Yeniden kaleciye dönecek olursak; kalecinin nereye ve ne zaman bakması gerektiği detaylandırılması gereken bir mevzu aslında. Penaltı kullanacak oyuncunun, topla buluşmadan hemen önce ve vuruş esnasında iyice incelenmesi gereken iki pozisyonu vardır: bunlardan birincisi; gövdenin, kalçanın ve vuruş yapacak bacağın duruşu ( ki varsayımsal olarak topa vuruş yapacak ayağın açısı, topun izleyeceği yönü göstermelidir), diğeri ise topa vurmayan ayağın nasıl konumlandırıldığıdır.
Günümüzde bilim adamları, penaltı kullanan oyunculara ait belli başlı hareketleri okuma noktasında teknolojiden faydalanarak kalecilere çeşitli bilgiler vermektedir. Böylelikle oyuncunun vuruşunu hangi şekilde yapacağına dair daha doğru tahminler yapılabilmektedir. Kalecilere, bilgisayar aracılığıyla rakiplerinin penaltı esnasındaki hareketlerini izletip, bunlar üzerine çalışma fırsatı veren teknolojinin bu büyük yararı şöyle bir kenarda dursun, “eğer kaleci atış esnasında bir karar verdiyse, içgüdülerine uymalı” şeklinde benimsenen görüşler de vardır. West Bromwich Albion kulübünde 2011-2012 yıllarında kalecilik yapmış Ben Foster’ın “Penaltıları kurtarmak için anahtar; içgüdülerine güvenmektir.” şeklindeki sözleri bu görüşün yaygın olduğunu kanıtlar niteliktedir. Neyse ki; yaygın ve yer yer gelenekselleşmiş bu görüşlerin aksine, araştırmacılar devinimleri yakalayan teknoloji sayesinde kalecilerin penaltı vuruşlarına reaksiyon göstermek için daha fazla süreye sahip olacaklarına inanmaktadır.

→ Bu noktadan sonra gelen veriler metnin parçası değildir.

Fixpoint add_entries (index : nat) (entries : list (bytes * bytes)) (m : gmap bytes BasicCredential)
    : result AuthError (gmap bytes BasicCredential) :=
  match entries with
  | [] => Ok m
  | (username, password_hash) :: entries' =>
      if bool_decide (MAX_BASIC_USERS_PER_LISTENER <= index)%nat then Err TooManyUsers else
      _ ← map_err (InvalidUser username) (check_username username);
      algorithm ← ok_or (InvalidHash username) (phc_algorithm password_hash);
      if negb (bool_decide (algorithm = str "argon2id")) then Err (WrongAlgorithm username) else
      key ← ok_or KeyGeneration (generate index);
      let credential := {| password_hash_ := password_hash; cache_key := key |} in
      match m !! username with
      | Some _ => Err (DuplicateUser username)
      | None => add_entries (S index) entries' (<[username := credential]> m)
      end
  end.

Definition from_entries (entries : list (bytes * bytes)) : result AuthError BasicAuthenticator :=
  m ← add_entries 0 entries ∅;
  if bool_decide (m = ∅) then Err NoUsers else Ok {| users_ := m |}.

Definition authenticator_new (username password_hash : bytes) : result AuthError BasicAuthenticator :=
  from_entries [(username, password_hash)].

Definition auth_from_section (auth : AuthSection) : result AuthError BasicAuthenticator :=
  if negb (bool_decide (length (users auth) = 0%nat)) then
    if negb (bool_decide (username auth = EmptyString)) || negb (bool_decide (password_hash auth = EmptyString))
    then Err MixedSpellings
    else from_entries ((fun u => (str (user_name u), str (user_hash u))) <$> users auth)
  else authenticator_new (str (username auth)) (str (password_hash auth)).

Definition authenticator_len (a : BasicAuthenticator) : nat := size (users_ a).

Inductive AuthPrecheck :=
| Authenticated
| Rejected
| NeedsVerify (credential : BasicCredential) (password : bytes).

(** [cached credential password] is the state of the credential's cache. *)
Definition precheck (a : BasicAuthenticator) (cached : BasicCredential -> bytes -> bool) (value : option bytes)
    : AuthPrecheck :=
  match value with
  | None => Rejected
  | Some value =>
      if bool_decide (MAX_AUTHORIZATION_LEN < length value)%nat then Rejected else
      match split_at_first is_ascii_whitespace value with
      | None => Rejected
      | Some (scheme, credentials) =>
          if negb (eq_ignore_ascii_case scheme (str "basic")) then Rejected else
          let credentials := trim_ascii_whitespace credentials in
          if bool_decide (credentials = []) || existsb is_ascii_whitespace credentials then Rejected else
          match base64_decode credentials with
          | None => Rejected
          | Some decoded =>
              match split_at_first (fun b => bool_decide (b = 58)) decoded with
              | None => Rejected
              | Some (username, password_with_colon) =>
                  let password := drop 1 password_with_colon in
                  match users_ a !! username with
                  | None => Rejected
                  | Some credential =>
                      if cached credential password then Authenticated else NeedsVerify credential password
                  end
              end
          end
      end
  end.

(** [SharedBasicAuthenticator]: the current set, replaced as a whole. *)
Record SharedBasicAuthenticator := { current : BasicAuthenticator }.
Definition shared_precheck (s : SharedBasicAuthenticator) := precheck (current s).
Definition shared_replace (s : SharedBasicAuthenticator) (a : BasicAuthenticator)
    : SharedBasicAuthenticator * nat :=
  ({| current := a |}, authenticator_len a).
End basic.

(** ** Verification of one credential

    Flights are identified by numbers; [results] holds the watch channel of each
    flight, [leaders] the live [PasswordLeader]s by their flight, and [waiters]
    the live [PasswordWaiter]s with the flight they follow. *)

Inductive FlightResult := Pending | Complete (result : bool) | Abandoned.
#[global] Instance FlightResult_eq_dec : EqDecision FlightResult.
Proof. solve_decision. Defined.

Record VerificationState := {
  success : option (bytes * Z);
  in_flight : gmap bytes nat;
}.

(** [verified] is the outcome of the password hash once it has run. *)
Record PasswordLeader := {
  digest : bytes;
  leader_password : bytes;
  verified : option bool;
  completed : bool;
}.

(** The caller keeps the password it waits for. *)
Record PasswordWaiter := {
  followed : nat;
  waiter_password : bytes;
}.

Record Credential := {
  verification : VerificationState;
  results : gmap nat FlightResult;
  leaders : gmap nat PasswordLeader;
  waiters : gmap nat PasswordWaiter;
}.

Definition credential_new : Credential :=
  {| verification := {| success := None; in_flight := ∅ |}; results := ∅; leaders := ∅; waiters := ∅ |}.

Inductive PasswordVerification :=
| Cached
| Leader (flight : nat)
| Follower (waiter : nat).

Section verification.
  (** [hmac::sign] under the credential's key, and [verify_password] against its
      stored hash, which is [false] where the hash does not parse. *)
  Context (sign : bytes -> bytes) (verify_password : bytes -> bool).

(** [hmac::verify] recomputes the tag. *)
Definition cached (s : VerificationState) (password : bytes) (now : Z) : bool :=
  match success s with
  | Some (tag, expires) => bool_decide (now < expires) && bool_decide (sign password = tag)
  | None => false
  end.

(** Whether some owner keeps the flight alive. *)
Definition flight_live (c : Credential) (f : nat) : bool :=
  bool_decide (is_Some (leaders c !! f)) || existsb (fun e => bool_decide (followed e.2 = f)) (map_to_list (waiters c)).

(** [fresh] names the flight or the waiter that the call creates. *)
Definition begin_verification (c : Credential) (password : bytes) (now : Z) (fresh : nat)
    : Credential * PasswordVerification :=
  let digest := sign password in
  let s := verification c in
  if cached s password now then (c, Cached) else
  let live := filter (fun e => flight_live c e.2 = true) (in_flight s) in
  match live !! digest with
  | Some f =>
      ({| verification := {| success := success s; in_flight := live |}; results := results c;
          leaders := leaders c; waiters := <[fresh := {| followed := f; waiter_password := password |}]> (waiters c) |},
       Follower fresh)
  | None =>
      let registered :=
        if bool_decide (size live < MAX_IN_FLIGHT_PASSWORDS)%nat then <[digest := fresh]> live else live in
      ({| verification := {| success := success s; in_flight := registered |};
          results := <[fresh := Pending]> (results c);
          leaders := <[fresh := {| digest := digest; leader_password := password; verified := None;
                                   completed := false |}]> (leaders c);
          waiters := waiters c |}, Leader fresh)
  end.

(** [BasicCredential::verify], run by the leader of [f]. *)
Definition leader_hash (c : Credential) (f : nat) (l : PasswordLeader) (now : Z) : Credential :=
  let authorized := verify_password (leader_password l) in
  {| verification :=
       {| success := if authorized then Some (sign (leader_password l), now + SUCCESS_CACHE_TTL)
                     else success (verification c);
          in_flight := in_flight (verification c) |};
     results := results c;
     leaders := <[f := {| digest := digest l; leader_password := leader_password l;
                          verified := Some authorized; completed := false |}]> (leaders c);
     waiters := waiters c |}.

(** The rest of [PasswordLeader::verify]: publishing the result. *)
Definition leader_publish (c : Credential) (f : nat) (l : PasswordLeader) (authorized : bool) : Credential :=
  {| verification := verification c;
     results := <[f := Complete authorized]> (results c);
     leaders := <[f := {| digest := digest l; leader_password := leader_password l;
                          verified := verified l; completed := true |}]> (leaders c);
     waiters := waiters c |}.

(** [Drop for PasswordLeader]. *)
Definition leader_drop (c : Credential) (f : nat) (l : PasswordLeader) : Credential :=
  let s := verification c in
  {| verification :=
       {| success := success s;
          in_flight := if bool_decide (in_flight s !! digest l = Some f)
                       then delete (digest l) (in_flight s) else in_flight s |};
     results := if completed l then results c else <[f := Abandoned]> (results c);
     leaders := delete f (leaders c);
     waiters := waiters c |}.

(** What [PasswordWaiter::wait] returns when it looks at its flight: [None] to
    go on waiting. *)
Definition waiter_poll (c : Credential) (w : nat) : option (option bool) :=
  wt ← waiters c !! w;
  r ← results c !! followed wt;
  match r with
  | Complete result => Some (Some result)
  | Abandoned => Some None
  | Pending => None
  end.

Definition waiter_drop (c : Credential) (w : nat) : Credential :=
  {| verification := verification c; results := results c; leaders := leaders c;
     waiters := delete w (waiters c) |}.

Inductive auth_step : Credential -> Credential -> Prop :=
| step_begin c password now fresh :
    results c !! fresh = None -> waiters c !! fresh = None ->
    auth_step c (begin_verification c password now fresh).1
| step_hash c f l now :
    leaders c !! f = Some l -> verified l = None -> auth_step c (leader_hash c f l now)
| step_publish c f l authorized :
    leaders c !! f = Some l -> verified l = Some authorized -> completed l = false ->
    auth_step c (leader_publish c f l authorized)
| step_leader_drop c f l :
    leaders c !! f = Some l -> auth_step c (leader_drop c f l)
| step_waiter_drop c w : auth_step c (waiter_drop c w).

(** Some password with the tag [d] was hashed, with this outcome. *)
Definition hashed (d : bytes) (outcome : bool) : Prop :=
  exists p, sign p = d /\ verify_password p = outcome.

(** [d] is the digest of every flight [f] that anything refers to: [digest_of]
    is fixed when the flight is created. *)
Definition credential_ok (c : Credential) (digest_of : nat -> bytes) : Prop :=
  (forall tag expires, success (verification c) = Some (tag, expires) -> hashed tag true) /\
  (forall f r, results c !! f = Some (Complete r) -> hashed (digest_of f) r) /\
  (forall f, results c !! f = Some Pending ->
     exists l, leaders c !! f = Some l /\ completed l = false) /\
  (forall f l, leaders c !! f = Some l -> is_Some (results c !! f) /\
     digest l = digest_of f /\ sign (leader_password l) = digest_of f /\
     (forall b, verified l = Some b -> hashed (digest_of f) b)) /\
  (forall d f, in_flight (verification c) !! d = Some f -> is_Some (results c !! f) /\ digest_of f = d) /\
  (forall w wt, waiters c !! w = Some wt ->
     is_Some (results c !! followed wt) /\ sign (waiter_password wt) = digest_of (followed wt)) /\
  (size (in_flight (verification c)) <= MAX_IN_FLIGHT_PASSWORDS)%nat.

Bu da içgüdüleri takip etmektense, “en iyi oyuncu, yanıt vermeden önce en uzun süre bekleyendir.” fikrine doğru bir evrilmeyi öngörmektedir.
Aslında görünen o ki; teknoloji ile spordaki bu en zorlu iş dahi zamanla daha kolay bir görev olma yolunda gelişim kaydederken, şans da yerini sağlam bir beceri(deneyim) faktörüne bırakmaktadır.